Failure to Maintain and Document Advance Directives
Penalty
Summary
The facility failed to maintain accurate and accessible documentation of residents' advance directives (ADs) for four out of six residents reviewed. For three residents, their ADs or Durable Power of Attorney for Health Care (DPOA-HC) documents were not readily available in either their physical or electronic medical records, despite documentation indicating that these documents existed and were acknowledged by the residents or their representatives. The Director of Nursing (DON) confirmed during interviews that these documents should have been present in the residents' charts and acknowledged that their absence could result in staff not following the residents' documented wishes. Additionally, for one resident, there was no documented evidence that information regarding the formulation of an AD was provided upon admission.
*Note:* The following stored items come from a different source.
Lemma post_locked_notify ntw num b w :
  w ∈ snd (post_locked ntw num b) ↔
  max_number_ b < num ∧ w ∈ waiters_ b ∧ ntw w ≤ num.
Proof.
  unfold post_locked. destruct (num <=? _) eqn:H; bool_to_prop; simpl.
  { split; [set_solver|]. intros; lia. }
  destruct (waiters_ b) as [|w0 ws] eqn:Hw; [set_solver|].
  rewrite partition_copy_spec. cbn [snd max_number_].
  rewrite elem_of_remove_if, negb_false_iff, Z.leb_le. intuition lia.
Qed.

Lemma post_locked_nodup ntw num b :
  NoDup (waiters_ b) → NoDup (waiters_ (fst (post_locked ntw num b))).
Proof.
  intros Hnd. unfold post_locked. destruct (num <=? _); simpl; [done|].
  destruct (waiters_ b) as [|w0 ws] eqn:Hw; [constructor|].
  rewrite partition_copy_spec. cbn [fst waiters_].
  by apply NoDup_remove_if.
Qed.

(** ** Preservation of the invariant *)

(** A thread that changes its own local state only. *)
Lemma inv_set_thread s me new :
  inv s →
  (waiting_for new = waiting_for (threads s me) ∨
   waiting_for new = None ∧
   ∀ num, waiting_for (threads s me) = Some num → num ≤ max_number_ (box s)) →
  (∀ num, waiting_for new = Some num → num ≤ max_number_ (box s) →
          is_signalled new = true) →
  (∀ w, notifies (threads s me) w →
        notifies new w ∨ waiting_for (threads s w) = None ∨
        w ≠ me ∧ is_signalled (threads s w) = true) →
  new ≠ CheckFailed →
  inv (mkSys (box s) (num_to_wait s) (<[me := new]> (threads s)) (posted s)).
Proof.
  intros [Hnd Hw Hn Hwk Hc Hp] Hnew Hsg Hnot Hck. split; simpl; try done.
  - intros w. rewrite Hw. fn_cases; [|done].
    destruct Hnew as [->|[-> Hle]]; [done|]. split; intros [num [E L]]; [|done].
    apply Hle in E. lia.
  - intros w num. fn_cases; intros E; [|eauto].
    destruct Hnew as [Heq|[Heq _]]; apply Hn; congruence.
  - intros w num E L. fn_cases; [by left; eauto|].
    destruct (Hwk w num E L) as [?|[p Hpw]]; [by left|].
    destruct (decide (me = p)) as [->|Hne].
    + apply Hnot in Hpw as [?|[?|[? ?]]]; [|congruence|by left].
      right. exists p. by fn_simpl.
    + right. exists p. by fn_simpl.
  - intros w. fn_cases; [done|]. apply Hc.
Qed.

Lemma callable_idle th :
  callable th = true → waiting_for th = None ∧ ∀ w, ¬ notifies th w.
Proof. destruct th; simpl; naive_solver. Qed.

Lemma inv_post s me num :
  inv s → callable (threads s me) = true →
  inv (let '(b, ws) := post_locked (num_to_wait s) num (box s) in
       mkSys b (num_to_wait s) (<[me := Notifying ws]> (threads s)) (num :: posted s)).
Proof.
  intros [Hnd Hw Hn Hwk Hc [Hp1 Hp2]] Hcall.
  destruct (callable_idle _ Hcall) as [Hnw Hnn].
  pose proof (post_locked_max (num_to_wait s) num (box s)) as Hmax.
  pose proof (post_locked_waiters (num_to_wait s) num (box s)) as Hws.
  pose proof (post_locked_notify (num_to_wait s) num (box s)) as Hnt.
  pose proof (post_locked_nodup (num_to_wait s) num (box s) Hnd) as Hnd'.
  destruct (post_locked _ _ _) as [b ws]; simpl in *.
  split; simpl; try done.
  - intros w. rewrite Hws, Hw, Hmax. fn_cases.
    { rewrite Hnw. naive_solver. }
    split.
    + intros [[n [E L]] Hor]. exists n. split; [done|]. rewrite (Hn _ _ E) in Hor. lia.
    + intros [n [E L]]. rewrite (Hn _ _ E). split; [|lia]. exists n. split; [done|lia].
  - intros w n. fn_cases; [done|]. apply Hn.
  - intros w n E L. fn_cases. rewrite Hmax in L.
    destruct (decide (n ≤ max_number_ (box s))) as [Hle|Hgt].
    + destruct (Hwk w n E Hle) as [?|[p Hpw]]; [by left|]. right. exists p.
      destruct (decide (me = p)) as [->|]; [by apply Hnn in Hpw|by fn_simpl].
    + right. exists me. fn_simpl. apply Hnt. rewrite (Hn _ _ E). split; [lia|].
      split; [|lia]. apply Hw. exists n. split; [done|lia].
  - intros w. fn_cases; [done|]. apply Hc.
  - rewrite Hmax. split.
    + destruct (Z.max_spec (max_number_ (box s)) num) as [[_ ->]|[_ ->]]; set_solver.
    + intros n [->|Hin]%elem_of_cons; [lia|]. specialize (Hp2 n Hin). lia.
Qed.

Lemma inv_block s me num tmo :
  inv s → callable (threads s me) = true → max_number_ (box s) < num →
  inv (mkSys (mk (max_number_ (box s)) (waiters_ (box s) ++ [me]))
         (<[me := num]> (num_to_wait s))
         (<[me := Blocked num tmo false]> (threads s)) (posted s)).
Proof.
  intros [Hnd Hw Hn Hwk Hc Hp] Hcall Hlt.
  destruct (callable_idle _ Hcall) as [Hnw Hnn].
  assert (me ∉ waiters_ (box s)) as Hni.
  { rewrite Hw. intros [? [? _]]. congruence. }
  split; simpl; try done.
  - apply list.NoDup_app. split; [done|]. split; [set_solver|]. apply NoDup_singleton.
  - intros w. rewrite elem_of_app, list_elem_of_singleton, Hw. fn_cases.
    + split; [|naive_solver]. eauto.
    + naive_solver.
  - intros w n E. fn_cases; eauto.
  - intros w n E L. fn_cases; [lia|].
    destruct (Hwk w n E L) as [?|[p Hpw]]; [by left|]. right. exists p.
    destruct (decide (me = p)) as [->|]; [by apply Hnn in Hpw|by fn_simpl].
  - intros w. fn_cases; [done|]. apply Hc.
Qed.

(** The [CHECK] after a timeout succeeds and the caller leaves [waiters_]. *)
Lemma wait_timed_out_ok s me num tmo sg :
  inv s → threads s me = Blocked num tmo sg → max_number_ (box s) < num →
  ∃ b, wait_timed_out me num (box s) = Some (false, b) ∧
    max_number_ b = max_number_ (box s) ∧ NoDup (waiters_ b) ∧
    ∀ w, w ∈ waiters_ b ↔ w ∈ waiters_ (box s) ∧ w ≠ me.
Proof.
  intros [Hnd Hw _ _ _ _] Hme Hlt.
  assert (me ∈ waiters_ (box s)) as Hin by (apply Hw; rewrite Hme; eauto).
  pose proof (length_remove_eq _ _ Hnd Hin) as Hlen.
  unfold wait_timed_out. rewrite (proj2 (Z.ltb_lt _ _) Hlt), Hlen.
  rewrite (proj2 (Z.eqb_eq _ 1)) by lia. eexists; split; [done|]; simpl.
  split; [done|]. split; [by apply NoDup_remove_if|].
  intros w. by rewrite elem_of_remove_if, bool_decide_eq_false.
Qed.

Lemma inv_timed_out s me num tmo sg b :
  inv s → threads s me = Blocked num tmo sg → max_number_ (box s) < num →
  max_number_ b = max_number_ (box s) → NoDup (waiters_ b) →
  (∀ w, w ∈ waiters_ b ↔ w ∈ waiters_ (box s) ∧ w ≠ me) →
  inv (mkSys b (num_to_wait s) (<[me := Returned false]> (threads s)) (posted s)).
Proof.
  intros [Hnd Hw Hn Hwk Hc Hp] Hme Hlt Hmax Hnd' Hb. split; simpl; try done.
  - intros w. rewrite Hb, Hw, Hmax. fn_cases; naive_solver.
  - intros w n. fn_cases; [done|]. apply Hn.
  - intros w n E L. fn_cases. rewrite Hmax in L.
    destruct (Hwk w n E L) as [?|[p Hpw]]; [by left|]. right. exists p.
    destruct (decide (me = p)) as [->|]; [by rewrite Hme in Hpw|by fn_simpl].
  - intros w. fn_cases; [done|]. apply Hc.
  - by rewrite Hmax.
Qed.

Lemma inv_notify s me w ws :
  inv s → threads s me = Notifying (w :: ws) →
  inv (mkSys (box s) (num_to_wait s)
         (<[me := Notifying ws]> (notify_one w (threads s))) (posted s)).
Proof.
  intros Hi Hme. unfold notify_one.
  assert (∀ ths, (∀ w', waiting_for (ths w') = waiting_for (threads s w')) →
            ths me = threads s me →
            waiting_for (ths w) = None ∨ is_signalled (ths w) = true →
            inv (mkSys (box s) (num_to_wait s) ths (posted s)) →
            inv (mkSys (box s) (num_to_wait s) (<[me := Notifying ws]> ths) (posted s))) as K.
  { intros ths Hwf Hm Hw Hi'. apply (inv_set_thread _ me _ Hi'); simpl; try done.
    - left. by rewrite Hm, Hme.
    - intros w'. rewrite Hm, Hme. intros [->|?]%elem_of_cons; [|by left]. right.
      destruct Hw as [?|Hw]; [by left|]. right. split; [|done]. intros ->.
      by rewrite Hm, Hme in Hw. }
  destruct (threads s w) as [| |num tmo sg| |] eqn:Hw; try by (apply K; rewrite ?Hw; destruct s; eauto).
  apply K.
  - intros w'. by fn_cases; rewrite ?Hw.
  - fn_cases; congruence.
  - right. by fn_simpl.
  - apply inv_set_thread; simpl; try done; rewrite ?Hw; simpl; auto.
Qed.

Lemma mnb_inv_step s e s' : inv s → step e s = Some s' → inv s'.
Proof.
  intros Hi Hs. destruct e as [me num|me|me|me num tmo|me|me]; simpl in Hs.
  - destruct (callable _) eqn:Hcall; [|done].
    pose proof (inv_post s me num Hi Hcall). by destruct (post_locked _ _ _); simplify_eq.
  - destruct (threads s me) as [|[|w ws]| | |] eqn:Hme; simplify_eq. by eapply inv_notify.
  - destruct (threads s me) as [|[|w ws]| | |] eqn:Hme; simplify_eq.
    apply inv_set_thread; rewrite ?Hme; simpl; auto; set_solver.
  - destruct (callable _) eqn:Hcall; [|done]. unfold wait_locked in Hs.
    destruct (num <=? _) eqn:Hle; simplify_eq.
    + apply inv_set_thread; try done; destruct (threads s me); simpl in *; naive_solver.
    + bool_to_prop. by apply inv_block.
  - destruct (threads s me) as [| |num tmo sg| |] eqn:Hme; simplify_eq. unfold wait_pred.
    destruct (num <=? _) eqn:Hle; bool_to_prop; apply inv_set_thread;
      rewrite ?Hme; simpl; auto with lia; naive_solver lia.
  - destruct (threads s me) as [| |num tmo sg| |] eqn:Hme; simplify_eq. unfold wait_pred in Hs.
    destruct (tmo =? 0); [done|]. destruct (num <=? _) eqn:Hle; bool_to_prop.
    + simplify_eq. apply inv_set_thread; rewrite ?Hme; simpl; auto; naive_solver.
    + destruct (wait_timed_out_ok s me num tmo sg Hi Hme Hle) as (b & Hb & ? & ? & ?).
      rewrite Hb in Hs. simplify_eq. by eapply inv_timed_out.
Qed.

Lemma mnb_inv_init n s : init n s → inv s.
Proof.
  intros (Hb & Ht & Hp). split; rewrite ?Hb, ?Hp; simpl; try setoid_rewrite Ht; simpl;
    try set_solver. constructor.
Qed.

Lemma mnb_inv_reachable n s : reachable step (init n) s → inv s.
Proof. apply invariant_reachable; eauto using mnb_inv_init, mnb_inv_step. Qed.

(** ** What the box promises *)

(** The [wait] call an event belongs to: its thread and its number. *)
Definition wait_call (e : event) (s : sys) : option (nat * Z) :=
  match e with
  | Wait me num _ => Some (me, num)
  | Wake me | Timeout me => (λ num, (me, num)) <$> waiting_for (threads s me)
  | _ => None
  end.

(** C1: whatever the interleaving of posts, waits, spurious wake-ups and
    timeouts, [wait(num, _)] returns true exactly when a number no smaller than
    [num] had been posted (the initial number counts as posted) by the time it
    returned; in particular it returns false only if every number posted so far
    is smaller. *)
Theorem wait_returns_max_reached n s e s' me num r :
  reachable step (init n) s → step e s = Some s' → wait_call e s = Some (me, num) →
  threads s' me = Returned r →
  r = bool_decide (Exists (λ k, num ≤ k) (posted s')).
Proof.
  intros Hr Hs Hc Ht.
  assert (reachable step (init n) s') as Hi%mnb_inv_reachable by eauto with rsp.
  destruct Hi as [_ _ _ _ _ [Hm1 Hm2]].
  assert (r = (num <=? max_number_ (box s'))) as ->.
  { destruct e; simpl in *; simplify_eq/=; repeat case_match; simplify_eq/=; fn_simpl;
      try match goal with H : threads s me = _ |- _ => rewrite H in * end; simplify_eq/=;
      unfold wait_locked, wait_pred, wait_timed_out in *; repeat case_match;
      bool_to_prop; simplify_eq/=; symmetry;
      first [done | apply Z.leb_le; lia | apply Z.leb_gt; lia]. }
  destruct (Z.leb_spec num (max_number_ (box s'))) as [Hle|Hlt]; symmetry.
  - apply bool_decide_eq_true. apply list.Exists_exists. eauto.
  - apply bool_decide_eq_false. rewrite list.Exists_exists. intros (k & Hk & ?).
    apply Hm2 in Hk. lia.
Qed.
The resident was cognitively intact, but neither an AD nor an Advance Directive Acknowledgement Form was found in the resident's records. The DON stated that if an AD was not obtained at admission, follow-up and education regarding ADs should have been conducted and documented, but this was not done in this case. The facility's own policy requires that copies of advance directives be obtained, maintained in a consistent and accessible section of the medical record, and that residents or their representatives be provided with written information about their rights regarding advance directives. The policy also specifies that these documents should be easily retrievable by staff and that residents' wishes should be communicated to direct care staff and physicians. These requirements were not met for the residents identified in the report.